The ruling class may decide on asexual reproduction as a way to 100% ensure their heir inherits their land/property/titles. To help enforce a bond towards the ruler they may decree sexual reproduction (in starfish generally a "spray and pray" with no chance of IDing who sired who) as mandatory for the lower classes. Destroy the "family" ties and that's one less loyalty for beings to choose over their ruler. Conversely a ruling male/female might have a restricted spawning where they're the only member of their gender participating, creating a mass of heirs/workers bound by blood. They might decree their subjects only reproduce Asexually so as to ensure the ruling family always outnumbers the "lesser" individuals.

Scarcity of resources they may also steer towards asexual/sexual reproduction. In times of war/high likelihood of war or abundant harvests they may tend towards sexual reproduction. In wartime because it creates more bodies (hundreds per couple instead of 1-2 per individual in a given timeframe). In abundant harvests because they have the resources to raise more children, and historically higher population means more success as a nation/tribe/state. Plus in times of abundance asexual reproduction may be seen as a way to "horde" wealth among individuals/families rather than increase the society as a whole, and therefor be looked down on.

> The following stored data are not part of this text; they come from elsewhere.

Definition is_digit (c : ascii) : bool :=
  (48 <=? nat_of_ascii c)%nat && (nat_of_ascii c <=? 57)%nat.

Fixpoint all_digits (s : string) : bool :=
  match s with
  | EmptyString => true
  | String c rest => is_digit c && all_digits rest
  end.

(** The table row of a finding, from its rendered numbers. *)
Definition row_text (reg : regression) (b n p : string) : string :=
  ("| " ++ test reg ++ " | " ++ metric reg ++ " | " ++ b ++ " | " ++ n
   ++ " | +" ++ p ++ "% |" ++ nl)%string.

(** The rows one after the other. *)
Definition join_rows (rows : list string) : string :=
  fold_right String.append EmptyString rows.

(** A bool read as the int it is. *)
Definition as_int (v : pyval) : pyval :=
  match v with
  | PyBool b => PyInt (int_of_bool b)
  | _ => v
  end.

Definition payload_as_int (items : list (string * pyval)) : list (string * pyval) :=
  map (fun kv => (fst kv, as_int (snd kv))) items.

Definition finding_as_int (reg : regression) : regression :=
  {| test := test reg;
     metric := metric reg;
     baseline := baseline reg;
     new := as_int (new reg);
     regression_pct := regression_pct reg |}.

Definition map_result {A B : Type} (f : A -> B) (r : result A) : result B :=
  match r with
  | Ok a => Ok (f a)
  | Raise e => Raise e
  end.

(** The number one in binary64: 2^52 * 2^-52. *)
Definition sf_one : spec_float := S754_finite false 4503599627370496 (-52).

(* ----------------------------------------------------------------- *)
(** ** Vocabulary of the properties of the store and the run *)

(** The entries of a payload that pass the test for numbers. *)
Definition numeric_items (items : list (string * pyval)) : list (string * pyval) :=
  filter (fun kv => is_number (snd kv)) items.

(** A number SQLite accepts in [metrics.value]: it converts to a float that
    is not a NaN. *)
Definition storable (v : pyval) : Prop :=
  exists x y, py_float v = Ok x /\ sqlite_real x = Some y.

(** The store knows no record of the test. *)
Definition unknown_test (db : database) (test_name : string) : Prop :=
  forall b, In b (benchmarks db) -> b_test_name b <> test_name.

(** The rows of the query that one metric row contributes. *)
Definition matches (rows : list benchmark_row) (test_name metric_name : string)
    (m : metric_row) : list (float * float) :=
  if String.eqb (m_metric_name m) metric_name then
    map (fun b => (b_timestamp b, m_value m))
        (filter (fun b => (b_id b =? m_benchmark_id m)
                          && String.eqb (b_test_name b) test_name) rows)
  else [].

(** [s] holds [token] somewhere: what a [grep] for the token finds. *)
Definition contains (token s : string) : Prop :=
  exists pre post, s = (pre ++ token ++ post)%string.

(** The token of the failure marker that automation greps for. *)
Definition failure_token : string := "**REGRESSION**".

(* ----------------------------------------------------------------- *)
(** ** Vocabulary of the properties of the query *)

(** A Metric Sample of a test and a metric, in the words of the
    specification: a row of [metrics] with the name of the metric whose
    record is a record of the test. [ts] is the timestamp of the record and
    [v] the value of the sample. *)
Definition is_sample_of (db : database) (test_name metric_name : string)
    (ts v : float) : Prop :=
  exists m b,
    In m (metrics db) /\ In b (benchmarks db)
    /\ m_benchmark_id m = b_id b
    /\ b_test_name b = test_name
    /\ m_metric_name m = metric_name
    /\ b_timestamp b = ts
    /\ m_value m = v.

(** The rows of [metrics] that are samples of the test and the metric. *)
Definition sample_rows (db : database) (test_name metric_name : string)
  : list metric_row :=
  filter (fun m =>
            String.eqb (m_metric_name m) metric_name
            && existsb (fun b => (b_id b =? m_benchmark_id m)
                                 && String.eqb (b_test_name b) test_name)
                       (benchmarks db))
         (metrics db).

(** The rows with a given timestamp, in the order of the list. *)
Definition at_time (ts : float) (l : list (float * float)) : list (float * float) :=
  filter (fun r => PrimFloat.eqb (fst r) ts) l.

(** The store without the record of a (test, commit) pair. *)
Definition without (db : database) (test_name commit_hash : string) : database :=
  {| benchmarks := filter (fun b => negb (same_key test_name commit_hash b)) (benchmarks db);
     metrics := metrics db |}.

(** A store with six samples of one metric, 1 to 6 in the order they were
    written, all with the same timestamp. *)
Definition example_ties : database :=
  record_all empty_database
    (map (fun p => {| w_time := 1;
                      w_test := "BM_Sort";
                      w_commit := fst p;
                      w_metrics := [("real_time"%string, PyFloat (snd p))] |})
         [("c1"%string, 1); ("c2"%string, 2); ("c3"%string, 3);
          ("c4"%string, 4); ("c5"%string, 5); ("c6"%string, 6)]%float).

(** An artifact of two entries: a measurement that is a regression against
    [example_store], and an entry without a name. *)
Definition example_partial : artifact :=
  {| path := "results/p.json"; stem := "p";
     data := GoogleBenchmark
               [Object {| e_name := Some (NameStr "BM_Sort");
                          e_real_time := Some (PyInt 150);
                          e_cpu_time := None;
                          e_iterations := None |};
                Object {| e_name := None;
                          e_real_time := Some (PyInt 1);
                          e_cpu_time := None;
                          e_iterations := None |}] |}.

(** An artifact whose metrics are an array. *)
Definition example_array : artifact :=
  {| path := "results/q.json"; stem := "q";
     data := Custom (Some (NameStr "BM_Sort")) (Some (PyList [PyInt 1; PyInt 2])) |}.

(** At most one Benchmark Record per (test, commit). *)
Definition one_record_per_pair (db : database) : Prop :=
  forall t c, (List.length (records db t c) <= 1)%nat.

(** The number a string of digits denotes, read from the left; [acc] is
    the number read so far. *)
Fixpoint digits_value (s : string) (acc : Z) : Z :=
  match s with
  | EmptyString => acc
  | String c rest => digits_value rest (10 * acc + (Z.of_nat (nat_of_ascii c) - 48))
  end.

In times of famine or other resource-lean periods asexual reproduction might be favored as a way to keep the general population level steady/lower. Sexual reproduction would be frowned upon ethically because it simply creates hundreds/millions more lives that would essentially be doomed to starvation/whatever, and might bring the whole society down with them.

Then there's the whole religious aspect of starfish people to consider. Are asexual-derived "families" thought of as more blessed, because they know their parents/children? Or are mass-spawned sexual births considered superior because they are essentially the children of the entire community? I could easily envision a world where the various nations/religions of starfish people tend towards one or the other as "morally superior" based on historical outcomes from their past. Maybe on continent A they ascribe to good times sex/bad times asex. Continent B is sex is superior, while on C asex is superior. I very much doubt the entire species would have a universal preference for one or the other in all circumstances. After all, their own biology has both for a reason!